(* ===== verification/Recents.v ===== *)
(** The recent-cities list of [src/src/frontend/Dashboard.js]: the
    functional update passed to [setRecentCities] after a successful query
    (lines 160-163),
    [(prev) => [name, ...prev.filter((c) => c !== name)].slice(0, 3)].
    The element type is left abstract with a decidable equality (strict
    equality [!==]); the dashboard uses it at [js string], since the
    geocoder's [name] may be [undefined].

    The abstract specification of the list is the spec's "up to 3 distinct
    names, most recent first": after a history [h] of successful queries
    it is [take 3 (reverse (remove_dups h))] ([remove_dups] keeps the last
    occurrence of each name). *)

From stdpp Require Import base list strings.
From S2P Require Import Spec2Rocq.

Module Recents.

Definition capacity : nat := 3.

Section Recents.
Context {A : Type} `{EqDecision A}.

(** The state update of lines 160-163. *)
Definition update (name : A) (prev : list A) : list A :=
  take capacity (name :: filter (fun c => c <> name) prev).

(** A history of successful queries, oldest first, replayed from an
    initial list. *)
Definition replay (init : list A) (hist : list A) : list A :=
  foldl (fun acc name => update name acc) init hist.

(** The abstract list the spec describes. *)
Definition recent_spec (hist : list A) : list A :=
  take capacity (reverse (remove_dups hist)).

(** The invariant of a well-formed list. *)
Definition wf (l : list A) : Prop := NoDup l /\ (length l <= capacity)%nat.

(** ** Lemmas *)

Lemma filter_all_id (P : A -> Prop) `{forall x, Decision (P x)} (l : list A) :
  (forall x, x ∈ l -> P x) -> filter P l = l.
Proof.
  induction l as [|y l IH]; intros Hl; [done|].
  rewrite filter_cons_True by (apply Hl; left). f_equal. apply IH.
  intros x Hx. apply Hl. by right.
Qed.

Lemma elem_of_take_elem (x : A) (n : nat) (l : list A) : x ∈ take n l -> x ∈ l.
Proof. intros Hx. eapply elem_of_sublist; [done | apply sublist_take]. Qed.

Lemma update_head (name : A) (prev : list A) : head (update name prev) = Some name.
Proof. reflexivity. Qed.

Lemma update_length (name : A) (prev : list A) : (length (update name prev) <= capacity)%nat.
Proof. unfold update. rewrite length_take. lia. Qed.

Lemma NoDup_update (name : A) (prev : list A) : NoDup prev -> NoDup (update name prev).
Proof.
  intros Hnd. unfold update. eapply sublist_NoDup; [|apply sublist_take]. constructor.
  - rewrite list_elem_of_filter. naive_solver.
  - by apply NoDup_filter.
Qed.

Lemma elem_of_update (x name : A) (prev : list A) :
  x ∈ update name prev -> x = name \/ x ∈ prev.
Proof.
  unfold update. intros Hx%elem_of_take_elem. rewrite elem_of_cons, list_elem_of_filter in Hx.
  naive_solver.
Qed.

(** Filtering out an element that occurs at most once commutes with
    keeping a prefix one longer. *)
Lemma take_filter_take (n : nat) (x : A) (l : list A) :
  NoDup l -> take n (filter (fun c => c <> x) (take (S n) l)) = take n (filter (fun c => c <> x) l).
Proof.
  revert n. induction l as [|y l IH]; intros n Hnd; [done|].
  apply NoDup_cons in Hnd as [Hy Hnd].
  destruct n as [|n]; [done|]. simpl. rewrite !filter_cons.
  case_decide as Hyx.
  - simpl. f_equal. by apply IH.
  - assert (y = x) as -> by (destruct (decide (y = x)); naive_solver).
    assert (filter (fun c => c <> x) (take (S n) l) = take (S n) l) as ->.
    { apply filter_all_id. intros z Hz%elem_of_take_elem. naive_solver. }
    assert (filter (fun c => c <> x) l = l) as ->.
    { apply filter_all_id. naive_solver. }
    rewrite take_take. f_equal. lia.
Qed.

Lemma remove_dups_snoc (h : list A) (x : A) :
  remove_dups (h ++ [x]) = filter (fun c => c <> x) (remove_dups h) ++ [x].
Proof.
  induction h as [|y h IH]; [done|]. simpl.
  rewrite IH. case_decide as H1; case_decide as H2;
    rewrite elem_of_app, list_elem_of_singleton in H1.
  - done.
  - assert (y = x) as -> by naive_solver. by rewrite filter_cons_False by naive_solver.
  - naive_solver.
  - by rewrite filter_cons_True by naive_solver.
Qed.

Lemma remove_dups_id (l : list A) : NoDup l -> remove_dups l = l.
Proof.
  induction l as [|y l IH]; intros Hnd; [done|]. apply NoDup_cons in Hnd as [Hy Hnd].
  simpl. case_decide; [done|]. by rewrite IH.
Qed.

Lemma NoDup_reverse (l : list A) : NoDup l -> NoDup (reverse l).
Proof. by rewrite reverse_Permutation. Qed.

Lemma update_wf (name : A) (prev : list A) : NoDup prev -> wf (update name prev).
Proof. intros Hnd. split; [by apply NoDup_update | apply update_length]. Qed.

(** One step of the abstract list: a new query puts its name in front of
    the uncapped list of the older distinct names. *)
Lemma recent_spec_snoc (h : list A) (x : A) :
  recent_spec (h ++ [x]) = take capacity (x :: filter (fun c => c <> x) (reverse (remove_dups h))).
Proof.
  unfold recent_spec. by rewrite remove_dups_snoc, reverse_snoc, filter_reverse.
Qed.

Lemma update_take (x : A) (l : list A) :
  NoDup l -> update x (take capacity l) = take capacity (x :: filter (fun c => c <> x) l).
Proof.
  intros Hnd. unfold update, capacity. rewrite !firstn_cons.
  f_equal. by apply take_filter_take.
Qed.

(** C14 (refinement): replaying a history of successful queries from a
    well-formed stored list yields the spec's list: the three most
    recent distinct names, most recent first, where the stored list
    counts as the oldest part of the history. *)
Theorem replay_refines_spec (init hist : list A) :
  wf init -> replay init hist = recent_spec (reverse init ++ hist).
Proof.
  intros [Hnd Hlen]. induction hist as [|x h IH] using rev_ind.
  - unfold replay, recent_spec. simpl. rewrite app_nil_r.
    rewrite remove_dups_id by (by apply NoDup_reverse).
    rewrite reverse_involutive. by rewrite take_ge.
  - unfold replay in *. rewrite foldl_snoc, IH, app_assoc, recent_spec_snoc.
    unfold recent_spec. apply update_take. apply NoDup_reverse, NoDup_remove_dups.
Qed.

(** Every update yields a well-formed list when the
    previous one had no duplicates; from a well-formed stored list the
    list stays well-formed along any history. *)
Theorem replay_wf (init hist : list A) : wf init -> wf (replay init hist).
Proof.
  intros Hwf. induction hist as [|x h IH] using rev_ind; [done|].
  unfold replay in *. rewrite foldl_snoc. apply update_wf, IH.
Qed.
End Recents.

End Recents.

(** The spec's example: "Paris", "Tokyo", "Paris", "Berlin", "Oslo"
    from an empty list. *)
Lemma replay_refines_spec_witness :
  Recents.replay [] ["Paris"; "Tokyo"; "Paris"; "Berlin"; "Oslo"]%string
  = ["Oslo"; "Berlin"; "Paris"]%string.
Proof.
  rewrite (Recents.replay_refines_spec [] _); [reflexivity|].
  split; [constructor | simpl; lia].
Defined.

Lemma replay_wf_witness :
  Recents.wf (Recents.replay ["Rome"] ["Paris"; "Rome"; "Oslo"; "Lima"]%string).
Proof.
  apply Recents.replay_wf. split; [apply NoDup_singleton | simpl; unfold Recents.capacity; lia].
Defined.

++++++++

◆ PROBLEM DETAILS ◆
What is needed is an exact repetition of the lines from the first line of the records through the line containing "Definition replay (init", both ends included, and nothing more.

◆ EXERCISE ANSWER ◆
(* ===== verification/Recents.v ===== *)
(** The recent-cities list of [src/src/frontend/Dashboard.js]: the
    functional update passed to [setRecentCities] after a successful query
    (lines 160-163),
    [(prev) => [name, ...prev.filter((c) => c !== name)].slice(0, 3)].
    The element type is left abstract with a decidable equality (strict
    equality [!==]); the dashboard uses it at [js string], since the
    geocoder's [name] may be [undefined].

    The abstract specification of the list is the spec's "up to 3 distinct
    names, most recent first": after a history [h] of successful queries
    it is [take 3 (reverse (remove_dups h))] ([remove_dups] keeps the last
    occurrence of each name). *)

From stdpp Require Import base list strings.
From S2P Require Import Spec2Rocq.

Module Recents.

Definition capacity : nat := 3.

Section Recents.
Context {A : Type} `{EqDecision A}.

(** The state update of lines 160-163. *)
Definition update (name : A) (prev : list A) : list A :=
  take capacity (name :: filter (fun c => c <> name) prev).

(** A history of successful queries, oldest first, replayed from an
    initial list. *)
Definition replay (init : list A) (hist : list A) : list A :=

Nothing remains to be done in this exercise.